• **What you need to do**
Line tally for "inside": state how many lines of the entries include it, with no other text.

:: Entries shown ::

(** The value of [do_mixup_token] on a box inside the feature map. *)
Lemma do_mixup_token_value (inputs : tensor) (B H W C left_ top_ right_ bottom_ : Z) :
  shape inputs = [B; H; W; C] -> 0 <= B -> 0 <= C ->
  0 <= left_ <= right_ -> right_ <= W -> 0 <= top_ <= bottom_ -> bottom_ <= H ->
  exists out,
    do_mixup_token inputs (left_, top_, right_, bottom_) = Ok out /\
    shape out = [B; H; W; C] /\
    forall b i j c,
      at_ out [b; i; j; c]
      = if (top_ <=? i) && (i <? bottom_) && (left_ <=? j) && (j <? right_)
        then at_ inputs [B - 1 - b; i; j; c]
        else at_ inputs [b; i; j; c].
Proof.
  intros Hs HB HC Hl Hr Ht Hb. unfold do_mixup_token, tf_concat3.
  destruct (slice_range_bounds W left_ right_ Hl Hr) as [Lsub Ssub].
  destruct (tf_getitem_axis2 inputs B H W C (slice_range left_ right_) Hs HB ltac:(lia) HC
              eq_refl) as (sub_ww & -> & Hss & Hsa).
  cbn [bind]. rewrite Lsub in Hss.
  destruct (slice_to_bounds H top_ ltac:(lia)) as [L1 S1].
  destruct (tf_getitem_axis1 sub_ww B H (right_ - left_) C (slice_to top_) Hss HB
              ltac:(lia) HC eq_refl) as (part_1 & -> & H1s & H1a).
  cbn [bind]. rewrite L1 in H1s.
  destruct (tf_reverse_axis0_rank4 sub_ww _ _ _ _ Hss) as [Hrs Hra].
  destruct (slice_range_bounds H top_ bottom_ Ht Hb) as [L2 S2].
  destruct (tf_getitem_axis1 (tf_reverse_axis0 sub_ww) B H (right_ - left_) C
              (slice_range top_ bottom_) Hrs HB ltac:(lia) HC eq_refl)
    as (part_2 & -> & H2s & H2a).
  cbn [bind]. rewrite L2 in H2s.
  destruct (slice_from_bounds H bottom_ ltac:(lia)) as [L3 S3].
  destruct (tf_getitem_axis1 sub_ww B H (right_ - left_) C (slice_from bottom_) Hss HB
              ltac:(lia) HC eq_refl) as (part_3 & -> & H3s & H3a).
  cbn [bind]. rewrite L3 in H3s.
  destruct (tf_concat_axis1_ok part_1 part_2 _ _ _ _ _ H1s H2s) as (p12 & -> & H12s & H12a).
  cbn [bind].
  destruct (tf_concat_axis1_ok p12 part_3 _ _ _ _ _ H12s H3s) as (mix_sub & -> & Hms & Hma).
  cbn [bind].
  destruct (slice_to_bounds W left_ ltac:(lia)) as [Lb Sb].
  destruct (tf_getitem_axis2 inputs B H W C (slice_to left_) Hs HB ltac:(lia) HC eq_refl)
    as (before & -> & Hbs & Hba).
  cbn [bind]. rewrite Lb in Hbs.
  destruct (slice_from_bounds W right_ ltac:(lia)) as [La Sa].
  destruct (tf_getitem_axis2 inputs B H W C (slice_from right_) Hs HB ltac:(lia) HC eq_refl)
    as (after & -> & Has & Haa).
  cbn [bind]. rewrite La in Has.
  assert (Hms' : shape mix_sub = [B; H; right_ - left_; C]).
  { rewrite Hms. repeat f_equal. lia. }
  destruct (tf_concat_axis2_ok before mix_sub _ _ _ _ _ Hbs Hms') as (bm & -> & Hbms & Hbma).
  cbn [bind].
  destruct (tf_concat_axis2_ok bm after _ _ _ _ _ Hbms Has) as (out & -> & Hos & Hoa).
  exists out. split; [reflexivity|]. split.
  - rewrite Hos. repeat f_equal. lia.
  - intros b i j c. rewrite Hoa, Hbma, Hba, Hma, H12a, H1a, H2a, H3a, Hra, !Hsa, Haa.
    rewrite Ssub, S1, S2, S3, Sb, Sa.
    destruct (Z.ltb_spec j (left_ + (right_ - left_))) as [J1|J1];
      destruct (Z.ltb_spec j left_) as [J2|J2];
      destruct (Z.ltb_spec i (top_ + (bottom_ - top_))) as [I1|I1];
      destruct (Z.ltb_spec i top_) as [I2|I2];
      destruct (Z.leb_spec top_ i); destruct (Z.ltb_spec i bottom_);
      destruct (Z.leb_spec left_ j); destruct (Z.ltb_spec j right_);
      cbn [andb]; try lia; f_equal; repeat (f_equal; try lia).
Qed.

(** X8.  [do_mixup_token] swaps the box between the examples of the
    batch in reverse order: on a feature map of shape [(B, H, W, C)]
    and a box inside it, the output has the input's shape; inside the
    box ([top <= i < bottom], [left <= j < right]) example [b] holds
    the values of example [B - 1 - b], and outside the box every value
    is unchanged. *)
Theorem do_mixup_token_swaps_box
    (inputs : tensor) (B H W C left_ top_ right_ bottom_ : Z) :
  shape inputs = [B; H; W; C] -> 0 <= B -> 0 <= C ->
  0 <= left_ <= right_ -> right_ <= W -> 0 <= top_ <= bottom_ -> bottom_ <= H ->
  exists out,
    do_mixup_token inputs (left_, top_, right_, bottom_) = Ok out /\
    shape out = shape inputs /\
    forall b i j c,
      (top_ <= i < bottom_ -> left_ <= j < right_ ->
       at_ out [b; i; j; c] = at_ inputs [B - 1 - b; i; j; c]) /\
      (~ (top_ <= i < bottom_ /\ left_ <= j < right_) ->
       at_ out [b; i; j; c] = at_ inputs [b; i; j; c]).
Proof.
  intros Hs HB HC Hl Hr Ht Hb.
  destruct (do_mixup_token_value inputs B H W C left_ top_ right_ bottom_
              Hs HB HC Hl Hr Ht Hb) as (out & Ho & Hos & Hoa).
  exists out. split; [exact Ho|]. split; [congruence|].
  intros b i j c. rewrite Hoa. split.
  - intros Hi Hj. zbool. reflexivity.
  - intros Hout.
    destruct (Z.leb_spec top_ i); destruct (Z.ltb_spec i bottom_);
      destruct (Z.leb_spec left_ j); destruct (Z.ltb_spec j right_);
      cbn [andb]; try reflexivity.
    exfalso. apply Hout. lia.
Qed.

(** X9.  Mixing twice with the same box restores the input: the
    second [do_mixup_token] undoes the first. *)
Theorem do_mixup_token_involution
    (inputs : tensor) (B H W C left_ top_ right_ bottom_ : Z) :
  shape inputs = [B; H; W; C] -> 0 <= B -> 0 <= C ->
  0 <= left_ <= right_ -> right_ <= W -> 0 <= top_ <= bottom_ -> bottom_ <= H ->
  exists mixed out,
    do_mixup_token inputs (left_, top_, right_, bottom_) = Ok mixed /\
    do_mixup_token mixed (left_, top_, right_, bottom_) = Ok out /\
    shape out = shape inputs /\
    forall b i j c, at_ out [b; i; j; c] = at_ inputs [b; i; j; c].
Proof.
  intros Hs HB HC Hl Hr Ht Hb.
  destruct (do_mixup_token_value inputs B H W C left_ top_ right_ bottom_
              Hs HB HC Hl Hr Ht Hb) as (mixed & Hm & Hms & Hma).
  destruct (do_mixup_token_value mixed B H W C left_ top_ right_ bottom_
              Hms HB HC Hl Hr Ht Hb) as (out & Ho & Hos & Hoa).
  exists mixed, out. split; [exact Hm|]. split; [exact Ho|]. split; [congruence|].
  intros b i j c. rewrite Hoa, !Hma.
  destruct ((top_ <=? i) && (i <? bottom_) && (left_ <=? j) && (j <? right_));
    [|reflexivity].
  repeat (f_equal; try lia).
Qed.

Local Transparent Z.mul Z.add Z.sub Z.div Z.modulo Z.opp Z.ltb Z.leb Z.eqb Z.max Z.min.

Lemma do_mixup_token_swaps_box_witness :
  exists out,
    do_mixup_token (ramp_image 4) (1, 0, 3, 2) = Ok out /\
    shape out = shape (ramp_image 4) /\
    forall b i j c,
      (0 <= i < 2 -> 1 <= j < 3 ->
       at_ out [b; i; j; c] = at_ (ramp_image 4) [1 - 1 - b; i; j; c]) /\
      (~ (0 <= i < 2 /\ 1 <= j < 3) ->
       at_ out [b; i; j; c] = at_ (ramp_image 4) [b; i; j; c]).
Proof.
  apply (do_mixup_token_swaps_box (ramp_image 4) 1 4 4 1 1 0 3 2); try lia. reflexivity.
Defined.

Lemma do_mixup_token_involution_witness :
  exists mixed out,
    do_mixup_token (ramp_image 4) (1, 0, 3, 2) = Ok mixed /\
    do_mixup_token mixed (1, 0, 3, 2) = Ok out /\
    shape out = shape (ramp_image 4) /\
    forall b i j c, at_ out [b; i; j; c] = at_ (ramp_image 4) [b; i; j; c].
Proof.
  apply (do_mixup_token_involution (ramp_image 4) 1 4 4 1 1 0 3 2); try lia. reflexivity.
Defined.

(** X10.  Outside the training phase mix-token changes nothing:
    [MixupToken.call] returns the empty box, and [do_mixup_token] with
    that box (scaled, as [VOLO] passes it) returns the feature map
    itself. *)
Theorem mix_token_inference_identity
    (self : MixupToken) (draws : mixup_draws) (inputs : tensor) (B H W C : Z) :
  shape inputs = [B; H; W; C] -> 0 <= B -> 0 <= H -> 0 <= W -> 0 <= C ->
  MixupToken_call self draws inputs false = (0, 0, 0, 0) /\
  exists out,
    do_mixup_token inputs
      (bbox_scale (MixupToken_call self draws inputs false) (mt_scale self)) = Ok out /\
    shape out = shape inputs /\
    forall b i j c, at_ out [b; i; j; c] = at_ inputs [b; i; j; c].
Proof.
  intros Hs HB HH HW HC. split; [reflexivity|].
  unfold MixupToken_call, bbox_scale. rewrite !Z.mul_0_l.
  destruct (do_mixup_token_value inputs B H W C 0 0 0 0 Hs HB HC
              ltac:(lia) HW ltac:(lia) HH) as (out & Ho & Hos & Hoa).
  exists out. split; [exact Ho|]. split; [congruence|].
  intros b i j c. rewrite Hoa.
  destruct (Z.leb_spec 0 i); destruct (Z.ltb_spec i 0);
    destruct (Z.leb_spec 0 j); destruct (Z.ltb_spec j 0); cbn [andb];
    try reflexivity; lia.
Qed.

Lemma mix_token_inference_identity_witness :
  MixupToken_call {| mt_scale := 2; mt_beta := 1 |}
    {| gamma_1_sample := 1; gamma_2_sample := 1; uniform_right := 0; uniform_bottom := 0 |}
    (ramp_image 4) false = (0, 0, 0, 0) /\
  exists out,
    do_mixup_token (ramp_image 4)
      (bbox_scale
         (MixupToken_call {| mt_scale := 2; mt_beta := 1 |}
            {| gamma_1_sample := 1; gamma_2_sample := 1;
               uniform_right := 0; uniform_bottom := 0 |}
            (ramp_image 4) false) 2) = Ok out /\
    shape out = shape (ramp_image 4) /\
    forall b i j c, at_ out [b; i; j; c] = at_ (ramp_image 4) [b; i; j; c].
Proof.
  apply (mix_token_inference_identity {| mt_scale := 2; mt_beta := 1 |} _ (ramp_image 4)
           1 4 4 1); try lia. reflexivity.
Defined.

Lemma tf_cast_int32_nonneg (x : R) : (0 <= x)%R -> 0 <= tf_cast_int32 x /\ (IZR (tf_cast_int32 x) <= x)%R.
Proof.
  intros Hx. unfold tf_cast_int32. destruct (Rle_dec 0 x) as [_|Hn]; [|contradiction].
  destruct (base_Int_part x) as [Hle Hgt]. split; [|exact Hle].
  assert (H : (-1 < IZR (Int_part x))%R) by lra.
  apply lt_IZR in H. lia.
Qed.

(** X11.  The box [rand_bbox] draws is well formed: for a positive
    [scale], uniform draws in their range and positive gamma samples,
    [0 <= left <= right < width // scale] and
    [0 <= top <= bottom < height // scale], each side is at most half
    of the scaled extent, and the box scaled by [scale] lies inside a
    [height x width] feature map. *)
Theorem rand_bbox_well_formed
    (self : MixupToken) (draws : mixup_draws) (height width : Z) :
  1 <= mt_scale self ->
  (0 < gamma_1_sample draws)%R -> (0 < gamma_2_sample draws)%R ->
  0 <= uniform_right draws < width / mt_scale self ->
  0 <= uniform_bottom draws < height / mt_scale self ->
  let '(left_, top_, right_, bottom_) := rand_bbox self draws height width in
  0 <= left_ <= right_ /\ right_ < width / mt_scale self /\
  0 <= top_ <= bottom_ /\ bottom_ < height / mt_scale self /\
  right_ - left_ <= width / mt_scale self / 2 /\
  bottom_ - top_ <= height / mt_scale self / 2 /\
  right_ * mt_scale self <= width /\ bottom_ * mt_scale self <= height.
Proof.
  intros Hsc Hg1 Hg2 Hr Hb. unfold rand_bbox. cbv zeta.
  set (lam := sample_beta_distribution draws).
  assert (Hlam : (0 < lam < 1)%R).
  { unfold lam, sample_beta_distribution. split.
    - apply Rdiv_lt_0_compat; lra.
    - apply (Rmult_lt_reg_r (gamma_1_sample draws + gamma_2_sample draws)); [lra|].
      unfold Rdiv. rewrite Rmult_assoc, Rinv_l by lra. lra. }
  assert (Hcut : (0 <= sqrt (1 - lam) <= 1)%R).
  { split; [apply sqrt_pos|]. rewrite <- sqrt_1 at 2. apply sqrt_le_1_alt. lra. }
  set (cut_rate := sqrt (1 - lam)) in *.
  assert (Hcast : forall s, 0 <= s ->
             0 <= tf_cast_int32 (IZR s * cut_rate) / 2 <= s / 2).
  { intros s Hs.
    assert (Hs' : (0 <= IZR s)%R) by (apply IZR_le; exact Hs).
    destruct (tf_cast_int32_nonneg (IZR s * cut_rate)) as [H0 Hle].
    { apply Rmult_le_pos; lra. }
    assert (Hle' : (IZR (tf_cast_int32 (IZR s * cut_rate)) <= IZR s)%R).
    { eapply Rle_trans; [exact Hle|]. rewrite <- (Rmult_1_r (IZR s)) at 2.
      apply Rmult_le_compat_l; lra. }
    apply le_IZR in Hle'.
    split; [apply Z.div_pos; lia | apply Z.div_le_mono; lia]. }
  pose proof (Hcast (width / mt_scale self) ltac:(lia)) as Hw.
  pose proof (Hcast (height / mt_scale self) ltac:(lia)) as Hh.
  pose proof (Z.mul_div_le width (mt_scale self) ltac:(lia)) as Mw.
  pose proof (Z.mul_div_le height (mt_scale self) ltac:(lia)) as Mh.
  repeat split; try lia; nia.
Qed.

Lemma rand_bbox_well_formed_witness :
  let '(left_, top_, right_, bottom_) :=
    rand_bbox {| mt_scale := 2; mt_beta := 1 |}
      {| gamma_1_sample := 1; gamma_2_sample := 1; uniform_right := 3; uniform_bottom := 5 |}
      28 28 in
  0 <= left_ <= right_ /\ right_ < 28 / 2 /\
  0 <= top_ <= bottom_ /\ bottom_ < 28 / 2 /\
  right_ - left_ <= 28 / 2 / 2 /\
  bottom_ - top_ <= 28 / 2 / 2 /\
  right_ * 2 <= 28 /\ bottom_ * 2 <= 28.
Proof.
  apply (rand_bbox_well_formed {| mt_scale := 2; mt_beta := 1 |}
           {| gamma_1_sample := 1; gamma_2_sample := 1;
              uniform_right := 3; uniform_bottom := 5 |} 28 28);
    cbn [mt_scale gamma_1_sample gamma_2_sample uniform_right uniform_bottom];
    try lia; try lra; change (28 / 2) with 14; lia.
Defined.

(* ================================================================== *)
(** * PositionalEmbedding and ClassToken *)
(* ================================================================== *)

(** X12.  [PositionalEmbedding] accepts rank-4 inputs only ([build]
    raises [ValueError] otherwise) and adds the same embedding to every
    example: with the weight [pp] of the shape [build] gives, the output
    has the input's shape and
    [out[b, i, j, c] = inputs[b, i, j, c] + pp[0, i, j, c]]. *)
Theorem PositionalEmbedding_spec (pp inputs : tensor) (input_shape : list Z) :
  (List.length input_shape <> 4%nat ->
   PositionalEmbedding_build input_shape = Raise ValueError) /\
  (forall B H W C,
      shape inputs = [B; H; W; C] ->
      PositionalEmbedding_build input_shape = Ok (shape pp) ->
      input_shape = shape inputs ->
      shape (PositionalEmbedding_call pp inputs) = shape inputs /\
      forall b i j c,
        in_range [B; H; W; C] [b; i; j; c] ->
        at_ (PositionalEmbedding_call pp inputs) [b; i; j; c]
        = Rplus (at_ inputs [b; i; j; c]) (at_ pp [0; i; j; c])).
Proof.
  split.
  - intros Hl. destruct input_shape as [|a [|b [|c [|d [|e l]]]]]; try reflexivity.
    now contradiction Hl.
  - intros B H W C Hs Hb ->. rewrite Hs in Hb. cbn [PositionalEmbedding_build] in Hb.
    inversion Hb as [Hpp]. symmetry in Hpp.
    unfold PositionalEmbedding_call, tensor_add, broadcast_op. cbn [shape at_].
    rewrite Hs, Hpp. cbn [List.length Nat.max Nat.sub]. unfold left_pad_shape.
    cbn [List.length Nat.sub repeat app skipn]. split.
    + unfold broadcast_dims. cbn [zip_with].
      destruct (Z.eqb_spec B 1), (H =? 1), (W =? 1), (C =? 1); congruence.
    + intros b i j c Hin. apply in_rangeb_4 in Hin.
      rewrite (broadcast_index_in_range [B; H; W; C] [b; i; j; c])
        by (apply in_rangeb_4; exact Hin).
      f_equal. f_equal. unfold broadcast_index. cbn [zip_with].
      change (1 =? 1) with true. cbv iota.
      destruct (Z.eqb_spec H 1), (Z.eqb_spec W 1), (Z.eqb_spec C 1);
        repeat (f_equal; try lia).
Qed.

:::

• **Worked solution**
3